Juden

Verfolgung der Juden in Viersen
am Beispiel von Familie Katzenstein

Überregionales
Die jüdische Bevölkerung (die etwa 1 Prozent der Gesamtbevölkerung ausmachte) unterlag seit 1933 einem Trommelfeuer von Ausgrenzungsmaßnahmen: Jüdische Bürgerinnen und Bürger wurden aus dem öffentlichen Dienst, den Pflege- und Rechtsberufen verdrängt, sie verloren ihren angestammten Platz im Kulturleben, wurden mit den „Nürnberger Gesetzen" 1935 zu Staatsangehörigen zweiter Klasse erklärt sowie scharfen Kontakt- und Eheverboten gegenüber „Deutschblütigen" unterworfen. Auch in den Schulen setzten die Nationalsozialisten die „Rassentrennung" durch. Boykottmaßnahmen der NS-Partei, die antisemitische Wirtschaftspolitik der Kommunen und der Druck von Banken und Handelskammern veranlassten viele jüdische Geschäftsleute bereits kurz nach der Machtübernahme dazu, ihren Besitz an „arische" Käufer abzugeben. Für alle sichtbar wurde aus der Leonhard Tietz die Westdeutsche Kaufhof AG oder aus dem Duisburger Kaufhaus Gebr. Alsberg das Warenhaus Horten. In Viersen wurde aus Katzenstein Josten.

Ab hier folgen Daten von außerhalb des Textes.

(* ===== verification/Srv6Walk.v ===== *)
(** * Encapsulation, the way along a path, and its end

    Theorems on package srv6 as a whole: a packet steered through a segment list
    reaches its exit unchanged, the in-place encapsulation is the allocating
    one, and acting on a node's own segments comes to an end. *)

From S2P Require Import Prelude Netip Store Srv6.

(** * What an encapsulation is on the wire, and the way along its path

    [writeOuter] leaves exactly the header [outer] describes; [wire] is such a
    packet anywhere along its path, which [Parse] reads back, [End_] moves one
    segment on and [Decap] opens. *)

(** ** Consecutive writes *)

Section writes.
Context (s : list Z) (off : nat).

Lemma putByte_next acc lo n j v :
  (lo + j = off + length acc)%nat → (j < n)%nat → (off + length acc < length s)%nat →
  putByte (overwrite s off acc) lo n j v = Ok (overwrite s off (acc ++ [v])).
Proof.
  intros E Hj Hl. rewrite putByte_ok by slen. rewrite E, overwrite_app by slen. done.
Qed.

Lemma copyAt_next acc lo hi src :
  (lo = off + length acc)%nat → (lo + length src ≤ hi)%nat → (hi ≤ length s)%nat →
  copyAt (overwrite s off acc) lo hi src = Ok (overwrite s off (acc ++ src)).
Proof.
  intros -> Hh Hl. rewrite copyAt_ok by slen. by rewrite overwrite_app by slen.
Qed.

Lemma putBE_next n acc lo hi v :
  (lo = off + length acc)%nat → (lo + n ≤ hi)%nat → (hi ≤ length s)%nat →
  putBE n (overwrite s off acc) lo hi v = Ok (overwrite s off (acc ++ be_to n v)).
Proof.
  intros -> Hh Hl. rewrite putBE_ok by slen. by rewrite overwrite_app by slen.
Qed.

End writes.

(** ** The header [writeOuter] writes *)

Lemma reversedLoop_reverse n i path out :
  (i + length path = n)%nat → length out = n →
  reversedLoop n i path out = reverse path ++ drop (n - i) out.
Proof.
  revert i out. induction path as [|x path IH]; intros i out Hi Ho; cbn [reversedLoop length] in *.
  - replace (n - i)%nat with 0%nat by lia. by rewrite reverse_nil, drop_0.
  - rewrite IH by (rewrite ?length_insert; lia). rewrite reverse_cons, <- app_assoc. f_equal.
    replace (n - S i)%nat with (n - 1 - i)%nat by lia.
    rewrite (drop_S _ x) by (by apply list_lookup_insert_eq; lia). cbn [app]. f_equal.
    rewrite drop_insert_lt by lia. f_equal. lia.
Qed.

Lemma reversed_reverse path : reversed path = reverse path.
Proof.
  unfold reversed. rewrite reversedLoop_reverse by (rewrite ?length_replicate; lia).
  by rewrite drop_ge, app_nil_r by (rewrite length_replicate; lia).
Qed.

Völlige gesellschaftliche Isolierung

Während der „Reichskristallnacht" am 9. und 10.11.1938 wurden selbst in den rheinischen Landgemeinden systematisch jüdische Gottes- und Bethäuser, Geschäfte und Wohnungen zerstört und allein im Nordteil der Rheinprovinz über 100 Synagogen in Trümmer gelegt (in der gesamten Rheinprovinz wohl etwa 200). Dem Novemberpogrom folgte die endgültige staatlich gelenkte Enteignung und völlige gesellschaftliche Isolierung. Die verbliebenen Juden, die eine Flucht aus Deutschland nicht mehr geschafft hatten, wurden gekennzeichnet, in separaten „Judenhäusern" untergebracht und durch Verbote und Zwangsarbeit ihrer letzten Bewegungsspielräume beraubt. Ab Oktober 1941 brachten Sonderzüge die rheinischen Juden über die Bahnhöfe in Köln, Düsseldorf oder Koblenz in die osteuropäischen Ghettos und Vernichtungslager (wie Lodz, Minsk, Riga, Izbica, Theresienstadt, Majdanek und Sobibor). Unter Leitung der Gestapo wurden allein von Köln aus etwa 11.000, aus dem Düsseldorfer Gestapo-Bezirk schätzungsweise 6.000 Menschen verschleppt.
Gegen die Diskriminierung der meist assimiliert und bis 1933 sozial anerkannt lebenden rheinischen Juden regte sich kaum Widerstand. Zwar stießen die rabiaten antisemitischen, offen gewalttätigen Aktionen der rheinischen NS-Organisationen bei großen Teilen der – zumal katholischen – Bevölkerung auf Missbilligung. Doch begegneten die „Volksgenossen" der „geregelten", staatlich gelenkten Judenverfolgung gewöhnlich mit Passivität und Indifferenz. Die Ausgrenzung fand zudem viele Profiteure, von den Geschäftsleuten, die sich an der „Arisierung" jüdischer Unternehmen beteiligten, bis zu den „kleinen Volksgenossen", die sich den öffentlich versteigerten Besitz der deportierten Juden aneigneten. Nur wenige bekundeten den Verfolgten ihre Solidarität oder leisteten Hilfe, etwa bei Fluchtversuchen ins westliche Ausland, die viele jüdische Familien vom rheinischen Grenzgebiet aus unternahmen.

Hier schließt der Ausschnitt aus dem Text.